-------- INPUT DATA --------
(* ===== verification/Startup.v ===== *)
(** * The main program ([cmd/orchestrator/main.go])

    [main] up to the point where it waits for a signal: the configuration, the
    logger and the tracer ([observability/logger.go],
    [observability/tracer.go]), the event bus, the choice of the store with
    its fallback, recovery, the engine, the servers, the node's own
    registration.  The calls it defers are kept as data, in the order of the
    [defer] statements; at shutdown they run in the reverse order, and
    [os.Exit] and [logger.Fatal] run none of them.  What [engine.Stop] does
    among the goroutines is in [EngineLoop].

    What the operating system and the libraries answer is the argument [a].
    From the start of the engine on, the goroutines [main] has started run
    between its statements: what they do to the program is the argument
    [others].  Not modelled here: log lines, and a server goroutine that fails
    by itself, whose [logger.Fatal] can end the process at any later point. *)
From stdpp Require Import options.
Set Default Proof Using "Type*".
From S2P Require Import Prelude GoStd GoChan Types Scheduler Allocator Effects MemoryStore Recovery StoreContract Config Cluster Json JsonText Marshal JsonPrint.
From S2P Require Import StepExec ConfigLoad Sql Postgres PostgresSpec PostgresRecover PostgresBench EventBus RestGateway.
Open Scope string_scope.
Open Scope list_scope.
Open Scope Z_scope.

Inductive backend : Set :=
| InMemory
| InPostgres.

(** The [go] statements of [main], the engine's worker included. *)
Inductive goroutine : Set :=
| EngineWorker
| GrpcServe
| RunEviction
| RestServe.

(** ** The logger and the tracer *)

Inductive zap_base : Set := DevelopmentConfig | ProductionConfig.

(** The library's configuration the code starts from, and the fields it sets;
    [None] keeps the library's value. *)
Record zap_config : Type := mkZapConfig {
  zc_base : zap_base;
  zc_level : Z;
  zc_encode_level : option string;
  zc_encode_time : string;
  zc_encode_duration : string;
  zc_caller_key : option string;
  zc_time_key : option string;
}.

(** Answers of the libraries and of the host. *)
Record answers : Type := mkAnswers {
  an_level : string → result Z;              (* zapcore.Level.UnmarshalText *)
  an_build : zap_config → result unit;                    (* zap.Config.Build *)
  an_resource : result unit;                 (* resource.Merge *)
  an_exporter : ctx → string → result unit;  (* otlptracegrpc.New *)
  an_hostname : string;
  an_numCPU : Z;
  an_meminfo : option (list string);
  an_listen : string → result unit;
  an_register : string → result unit;        (* RegisterOrchestratorServiceHandlerFromEndpoint *)
}.

(** Options of [Build] that do not depend on the arguments, [AddCaller] and
    [AddStacktrace], are part of what [an_build] answers for. *)
Definition NewLogger (a : answers) (level format : string) : result zap_config :=
  let! l := within ("invalid log level " +:+ fmt_q level) (an_level a level) in
  let cfg := if decide (format = "console")
    then mkZapConfig DevelopmentConfig l (Some "CapitalColor") "15:04:05.000" "Millis" (Some "") None
    else mkZapConfig ProductionConfig l None "ISO8601" "Millis" None (Some "ts") in
  let! _ := within "building logger" (an_build a cfg) in
  Ok cfg.

(** The provider of spans: that of the process, or a new one that exports to
    an endpoint. *)
Inductive provider : Type :=
| GlobalProvider
| Exporting (endpoint : string).

Definition InitTracer (a : answers) (now : Z) (cfg : TelemetryConfig) : result provider :=
  let! _ := within "creating OTel resource" (an_resource a) in
  let endpoint := tel_TraceEndpoint cfg in
  if decide (endpoint = "" ∨ endpoint = "none") then Ok GlobalProvider
  else
    let! _ := within "creating OTLP exporter" (an_exporter a (WithTimeout Background now (seconds 10)) endpoint) in
    Ok (Exporting endpoint).

(** ** The program *)

(** The calls [main] defers. *)
Inductive deferred_call : Type :=
| LoggerSync
| TraceShutdown (p : provider)
| BusClose (bus : option EventBus.EventBus)
| StoreClose (b : backend)
| EngineStop
| CancelContext.

(** How the start ends: [os.Exit], or [main] waits for a signal with these
    calls deferred, in the order of the statements. *)
Inductive outcome : Type :=
| Exits (code : Z) (why : string)
| Ready (defers : list deferred_call).

(** What [main] calls after the signal: the two servers are stopped, then the
    deferred calls run. *)
Inductive shutdown_call : Type :=
| GracefulStop
| RestShutdown
| Deferred (d : deferred_call).

Definition shutdown (defers : list deferred_call) : list shutdown_call :=
  [GracefulStop; RestShutdown] ++ (Deferred <$> reverse defers).

(** [logger.Fatal] *)
Definition Fatal {W : Type} (why : string) : M W outcome := mret (Exits 1 why).

Section main.
Context {D R F : Type} `{!Database D, !Runtime D, !Pools D, !Recovery.Processes D} {FT : FloatText} {NS : NilSlices}.
Context `{!Redis R, !Runtime R, !FileSystem F, !Environ F}.

Record program : Type := mkProgram {
  pr_db : D;
  pr_redis : R;
  pr_files : F;
  pr_mem : mem_world;
  pr_sched : Scheduler;
  pr_nodes : NodeRegistry;
  pr_go : list goroutine;
}.

(** Calls on the parts of the world. *)
Definition on_db {A : Type} (c : M D A) : M program A := λ p,
  match c (pr_db p) with
  | Done (x, d) => Done (x, mkProgram d (pr_redis p) (pr_files p) (pr_mem p) (pr_sched p) (pr_nodes p) (pr_go p))
  | Panics why => Panics why
  end.

Definition on_redis {A : Type} (c : M R A) : M program A := λ p,
  match c (pr_redis p) with
  | Done (x, r) => Done (x, mkProgram (pr_db p) r (pr_files p) (pr_mem p) (pr_sched p) (pr_nodes p) (pr_go p))
  | Panics why => Panics why
  end.

Definition on_files {A : Type} (c : M F A) : M program A := λ p,
  match c (pr_files p) with
  | Done (x, f) => Done (x, mkProgram (pr_db p) (pr_redis p) f (pr_mem p) (pr_sched p) (pr_nodes p) (pr_go p))
  | Panics why => Panics why
  end.

Definition put_mem (m : mem_world) : M program unit := λ p,
  Done (tt, mkProgram (pr_db p) (pr_redis p) (pr_files p) m (pr_sched p) (pr_nodes p) (pr_go p)).

Definition put_sched (s : Scheduler) : M program unit := λ p,
  Done (tt, mkProgram (pr_db p) (pr_redis p) (pr_files p) (pr_mem p) s (pr_nodes p) (pr_go p)).

Definition change_nodes (f : NodeRegistry → NodeRegistry) : M program unit := λ p,
  Done (tt, mkProgram (pr_db p) (pr_redis p) (pr_files p) (pr_mem p) (pr_sched p) (f (pr_nodes p)) (pr_go p)).

Definition spawn (g : goroutine) : M program unit := λ p,
  Done (tt, mkProgram (pr_db p) (pr_redis p) (pr_files p) (pr_mem p) (pr_sched p) (pr_nodes p) (pr_go p ++ [g])).

(** *** The store *)

(** How the in-memory store visits its maps, and what a kill answers there. *)
Context (v : map_visits) (alive : Z → result unit).

Definition fresh_memory : M program backend :=
  now ← on_db rt_Now;
  _ ← put_mem (mkMemWorld NewMemoryStore now []);
  mret InMemory.

Definition open_store (storageMode : string) (cfg : GlobalConfig) : M program backend :=
  if decide (storageMode = "postgres") then
    now ← on_db rt_Now;
    let pg := st_Postgres (cfg_Storage cfg) in
    r ← on_db (PostgresStore.NewPostgresStore (WithTimeout Background now (seconds 15)) (DSN pg) (pg_MaxConnections pg));
    match r with
    | Err _ => fresh_memory
    | Ok _ => mret InPostgres
    end
  else fresh_memory.

(** [core.RecoverState] on the store that was chosen; [main] only logs its
    answer. *)
Definition recover (b : backend) (c : ctx) : M program (result (nat * nat * nat)) := λ p,
  match b with
  | InPostgres =>
    match @RecoverState D pg_recovery _ c (pr_db p, pr_sched p) with
    | Done (r, (d, s)) => Done (r, mkProgram d (pr_redis p) (pr_files p) (pr_mem p) s (pr_nodes p) (pr_go p))
    | Panics why => Panics why
    end
  | InMemory =>
    match @RecoverState mem_world (mem_recovery v) (mem_processes alive) c (pr_mem p, pr_sched p) with
    | Done (r, (m, s)) => Done (r, mkProgram (pr_db p) (pr_redis p) (pr_files p) m s (pr_nodes p) (pr_go p))
    | Panics why => Panics why
    end
  end.

(** From the scheduler to the end of recovery. *)
Definition recovery_stage (cfg : GlobalConfig) (b : backend) : M program (result (nat * nat * nat)) :=
  _ ← put_sched (NewScheduler (vmd_MaxConcurrentVMs (cfg_VMDefaults cfg)));
  now ← on_db rt_Now;
  recover b (WithTimeout Background now (seconds 30)).

(** *** The engine and the servers *)

Definition node_ttl (cfg : GlobalConfig) : Z :=
  let ttl := seconds (cl_NodeHeartbeatTTLSec (cfg_Cluster cfg)) in
  if decide (ttl ≤ 0) then seconds 30 else ttl.

Definition grpcAddr (cfg : GlobalConfig) : string :=
  srv_Host (cfg_Server cfg) +:+ ":" +:+ fmt_d (srv_GRPCPort (cfg_Server cfg)).

Definition self_request (a : answers) (cfg : GlobalConfig) (budget : ResourceBudget) : HeartbeatRequest :=
  let nodeID := if decide (cl_NodeID (cfg_Cluster cfg) = "") then an_hostname a else cl_NodeID (cfg_Cluster cfg) in
  let nodeRole := if decide (cl_NodeRole (cfg_Cluster cfg) = "") then NodeRoleLeader else role_of (cl_NodeRole (cfg_Cluster cfg)) in
  mkHeartbeatRequest nodeID nodeID (grpcAddr cfg) nodeRole (TotalCPUs (Available budget))
    (TotalMemMB (Available budget)) 0 0 "".

(** What [main] has in hand before it starts the engine: the configuration,
    the allocator's budget, the store, what recovery answered, and the calls
    deferred so far. *)
Record brought_up : Type := mkBroughtUp {
  bu_cfg : GlobalConfig;
  bu_budget : ResourceBudget;
  bu_store : backend;
  bu_recovery : result (nat * nat * nat);
  bu_defers : list deferred_call;
}.

(** What the goroutines do between two statements of [main], given those that
    it has started. *)
Context (others : list goroutine → M program unit).

Definition meanwhile : M program unit := λ p, others (pr_go p) p.

(** From the registry of nodes to the wait for a signal.  The constructors of
    the engine and of the servers and the registration of services only pass
    the components on, and have no effect here. *)
Definition serve_stage (a : answers) (up : brought_up) : M program outcome :=
  let cfg := bu_cfg up in
  _ ← change_nodes (λ _, NewNodeRegistry (node_ttl cfg));
  _ ← spawn EngineWorker;
  _ ← meanwhile;
  match an_listen a (grpcAddr cfg) with
  | Err _ => Fatal "failed to listen for gRPC"
  | Ok _ =>
    _ ← spawn GrpcServe;
    _ ← meanwhile;
    match an_register a (grpcAddr cfg) with
    | Err _ => Fatal "failed to register REST gateway"
    | Ok _ =>
      now ← on_db rt_Now;
      _ ← meanwhile;
      _ ← change_nodes (Cluster.Register now (self_request a cfg (bu_budget up)));
      _ ← spawn RunEviction;
      _ ← meanwhile;
      _ ← spawn RestServe;
      _ ← meanwhile;
      mret (Ready (bu_defers up ++ [EngineStop; CancelContext]))
    end
  end.

(** From the event bus to the end of recovery. *)
Definition run_stage (a : answers) (storageMode : string) (cfg : GlobalConfig) (defers : list deferred_call) : M program brought_up :=
  r ← on_redis (EventBus.NewEventBus (st_Redis (cfg_Storage cfg)));
  let eventBus := match r with Ok bus => Some bus | Err _ => None end in
  b ← open_store storageMode cfg;
  let budget := NewResourceAllocator (an_numCPU a) (an_meminfo a) (cl_HostCPUs (cfg_Cluster cfg)) (cl_HostMemMB (cfg_Cluster cfg)) in
  rec ← recovery_stage cfg b;
  mret (mkBroughtUp cfg budget b rec (defers ++ [BusClose eventBus; StoreClose b])).

(** [main] after flag parsing, up to the start of the engine. *)
Definition bring_up (a : answers) (configDir storageMode : string) : M program (outcome + brought_up) :=
  r ← on_files (Load configDir);
  match r with
  | Err e => mret (inl (Exits 1 ("FATAL: failed to load config: " +:+ e)))
  | Ok cfg =>
    r2 ← on_files (LoadDeviceRegistry configDir);
    match r2 with
    | Err e => mret (inl (Exits 1 ("FATAL: failed to load device registry: " +:+ e)))
    | Ok _ =>
      match NewLogger a (tel_LogLevel (cfg_Telemetry cfg)) (tel_LogFormat (cfg_Telemetry cfg)) with
      | Err e => mret (inl (Exits 1 ("FATAL: failed to create logger: " +:+ e)))
      | Ok _ =>
        now ← on_db rt_Now;
        match InitTracer a now (cfg_Telemetry cfg) with
        | Err _ => o ← Fatal "failed to initialize tracer"; mret (inl o)
        | Ok tp => up ← run_stage a storageMode cfg [LoggerSync; TraceShutdown tp]; mret (inr up)
        end
      end
    end
  end.

Definition main (a : answers) (configDir storageMode : string) : M program outcome :=
  r ← bring_up a configDir storageMode;
  match r with
  | inl o => mret o
  | inr up => serve_stage a up
  end.

(** What a deferred call does to the connections: the other calls touch
    neither of them. *)
Definition close_connection (d : deferred_call) : M program unit :=
  match d with
  | BusClose (Some bus) => _ ← on_redis (EventBus.Close bus); mret tt
  | BusClose None => panic "invalid memory address or nil pointer dereference"
  | StoreClose InPostgres => _ ← on_db PostgresStore.Close; mret tt
  | _ => mret tt
  end.

End main.
Arguments program : clear implicits.

Definition persistent (b : backend) : bool := match b with InPostgres => true | InMemory => false end.

(** ** What the start does *)

Section startup.
Context {D R F : Type} `{!Database D, !Runtime D, !Pools D, !Recovery.Processes D} {FT : FloatText} {NS : NilSlices} `{!DatabaseLaws D}.
Context `{!Redis R, !Runtime R, !RedisLaws R, !FileSystem F, !SafeFiles F, !Environ F}.
Context (v : map_visits) (alive : Z → result unit).

(** What the libraries and the system promise beyond the laws of the
    database and of Redis: the pool, and a clock and signals that leave it
    alone. *)
Record host_laws : Prop := mkHostLaws {
  hl_pools : pool_laws (W := D);
  hl_now : Keeps (W := D) pool_open rt_Now;
  hl_kill_total pid : Total (W := D) (os_SIGKILL pid);
  hl_kill_tables pid : Keeps (W := D) pool_tables (os_SIGKILL pid);
  hl_kill_open pid : Keeps (W := D) pool_open (os_SIGKILL pid);
  hl_visits : visits_ok v;
}.

Local Existing Instance pg_recovery.
Local Existing Instance pg_recoverable.

Lemma keeps_on_world {W A B} (f : W → B) (c : M W A) : Keeps f c → Keeps (f ∘ fst) (on_world c).
Proof using.
  intros Hc [w s] a [w' s']. unfold on_world. destruct (c w) as [[x w1]|] eqn:E; [|done]. intros [= <- <- <-]. by eapply Hc.
Qed.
--------
Wherever "Millis" turns up in the records, copy the whole line.

- EXPECTED ANSWER -
    then mkZapConfig DevelopmentConfig l (Some "CapitalColor") "15:04:05.000" "Millis" (Some "") None
    else mkZapConfig ProductionConfig l None "ISO8601" "Millis" None (Some "ts") in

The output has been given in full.